Dataset entries:
________________
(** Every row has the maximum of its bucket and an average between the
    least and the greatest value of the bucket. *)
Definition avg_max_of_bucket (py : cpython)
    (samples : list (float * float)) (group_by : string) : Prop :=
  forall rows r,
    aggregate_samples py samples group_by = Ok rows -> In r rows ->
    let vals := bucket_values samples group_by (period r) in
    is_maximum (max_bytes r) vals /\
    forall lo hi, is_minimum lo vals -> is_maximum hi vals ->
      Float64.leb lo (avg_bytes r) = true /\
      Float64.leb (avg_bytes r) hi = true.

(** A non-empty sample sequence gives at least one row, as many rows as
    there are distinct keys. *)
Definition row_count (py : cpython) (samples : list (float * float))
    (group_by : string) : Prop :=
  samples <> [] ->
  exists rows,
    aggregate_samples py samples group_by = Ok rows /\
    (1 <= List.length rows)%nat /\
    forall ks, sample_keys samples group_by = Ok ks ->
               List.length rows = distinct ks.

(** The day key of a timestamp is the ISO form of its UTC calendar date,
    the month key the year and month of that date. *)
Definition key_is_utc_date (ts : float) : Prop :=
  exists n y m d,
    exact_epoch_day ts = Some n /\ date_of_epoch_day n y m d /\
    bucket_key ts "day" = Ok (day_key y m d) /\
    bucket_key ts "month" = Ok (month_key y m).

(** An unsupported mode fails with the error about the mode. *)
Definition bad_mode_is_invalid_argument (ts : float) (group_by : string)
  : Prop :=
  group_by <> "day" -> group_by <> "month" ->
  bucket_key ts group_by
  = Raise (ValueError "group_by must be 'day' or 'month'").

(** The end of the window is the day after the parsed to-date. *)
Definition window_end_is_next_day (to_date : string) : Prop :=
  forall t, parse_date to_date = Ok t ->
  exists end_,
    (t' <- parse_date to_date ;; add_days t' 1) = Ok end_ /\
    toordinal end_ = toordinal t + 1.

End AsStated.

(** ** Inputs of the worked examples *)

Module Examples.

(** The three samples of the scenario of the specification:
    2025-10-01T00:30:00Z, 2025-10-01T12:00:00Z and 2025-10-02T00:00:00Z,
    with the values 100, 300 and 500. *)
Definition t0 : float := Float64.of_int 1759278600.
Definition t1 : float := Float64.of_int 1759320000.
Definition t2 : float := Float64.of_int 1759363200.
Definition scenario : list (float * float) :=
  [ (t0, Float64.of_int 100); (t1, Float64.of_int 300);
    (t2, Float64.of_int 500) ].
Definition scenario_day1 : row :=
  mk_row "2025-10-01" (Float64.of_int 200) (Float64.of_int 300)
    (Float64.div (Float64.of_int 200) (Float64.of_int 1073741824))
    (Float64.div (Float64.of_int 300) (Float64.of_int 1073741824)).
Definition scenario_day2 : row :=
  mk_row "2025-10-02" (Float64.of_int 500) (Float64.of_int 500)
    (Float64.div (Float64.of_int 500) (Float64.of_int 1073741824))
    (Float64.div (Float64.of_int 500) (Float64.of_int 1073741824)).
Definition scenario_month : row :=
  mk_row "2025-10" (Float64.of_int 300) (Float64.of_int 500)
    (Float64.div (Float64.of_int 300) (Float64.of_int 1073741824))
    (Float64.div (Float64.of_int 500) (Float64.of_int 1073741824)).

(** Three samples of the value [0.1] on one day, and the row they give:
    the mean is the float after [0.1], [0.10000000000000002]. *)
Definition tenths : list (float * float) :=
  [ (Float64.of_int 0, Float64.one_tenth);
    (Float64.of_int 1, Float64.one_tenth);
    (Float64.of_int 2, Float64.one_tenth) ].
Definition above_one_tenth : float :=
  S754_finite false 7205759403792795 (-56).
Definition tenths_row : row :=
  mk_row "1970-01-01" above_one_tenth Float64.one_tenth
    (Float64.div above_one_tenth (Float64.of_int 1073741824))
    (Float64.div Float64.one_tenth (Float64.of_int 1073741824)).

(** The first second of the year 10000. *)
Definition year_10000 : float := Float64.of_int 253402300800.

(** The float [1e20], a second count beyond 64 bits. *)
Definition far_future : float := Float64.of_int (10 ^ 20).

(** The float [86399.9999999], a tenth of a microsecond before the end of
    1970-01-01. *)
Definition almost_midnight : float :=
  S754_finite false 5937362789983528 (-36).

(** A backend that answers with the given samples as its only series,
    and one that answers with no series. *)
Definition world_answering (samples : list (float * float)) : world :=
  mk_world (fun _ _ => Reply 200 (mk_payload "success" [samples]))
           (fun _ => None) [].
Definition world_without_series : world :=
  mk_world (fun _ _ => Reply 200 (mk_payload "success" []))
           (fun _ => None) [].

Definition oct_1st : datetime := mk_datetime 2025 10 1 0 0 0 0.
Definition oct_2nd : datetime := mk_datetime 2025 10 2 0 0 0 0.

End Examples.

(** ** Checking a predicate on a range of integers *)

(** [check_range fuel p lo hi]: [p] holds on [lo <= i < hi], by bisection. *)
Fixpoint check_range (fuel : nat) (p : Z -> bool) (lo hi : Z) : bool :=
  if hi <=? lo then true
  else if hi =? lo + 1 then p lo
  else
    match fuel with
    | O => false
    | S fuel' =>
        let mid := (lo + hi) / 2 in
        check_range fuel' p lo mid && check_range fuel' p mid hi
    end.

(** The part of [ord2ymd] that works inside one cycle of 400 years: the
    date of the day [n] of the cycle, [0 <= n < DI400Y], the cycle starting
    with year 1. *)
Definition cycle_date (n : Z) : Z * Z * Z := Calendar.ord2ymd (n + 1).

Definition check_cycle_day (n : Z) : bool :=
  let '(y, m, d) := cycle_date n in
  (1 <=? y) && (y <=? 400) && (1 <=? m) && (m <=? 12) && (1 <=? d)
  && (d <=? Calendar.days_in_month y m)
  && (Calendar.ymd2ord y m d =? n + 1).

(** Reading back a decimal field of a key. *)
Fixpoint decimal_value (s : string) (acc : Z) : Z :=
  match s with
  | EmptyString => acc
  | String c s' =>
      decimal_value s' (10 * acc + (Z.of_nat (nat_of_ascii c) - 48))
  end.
________________
> _Work required_
Starting from the data above, filter for lines with "true" and copy each one.

> _Output of the task_
      Float64.leb lo (avg_bytes r) = true /\
      Float64.leb (avg_bytes r) hi = true.
  if hi <=? lo then true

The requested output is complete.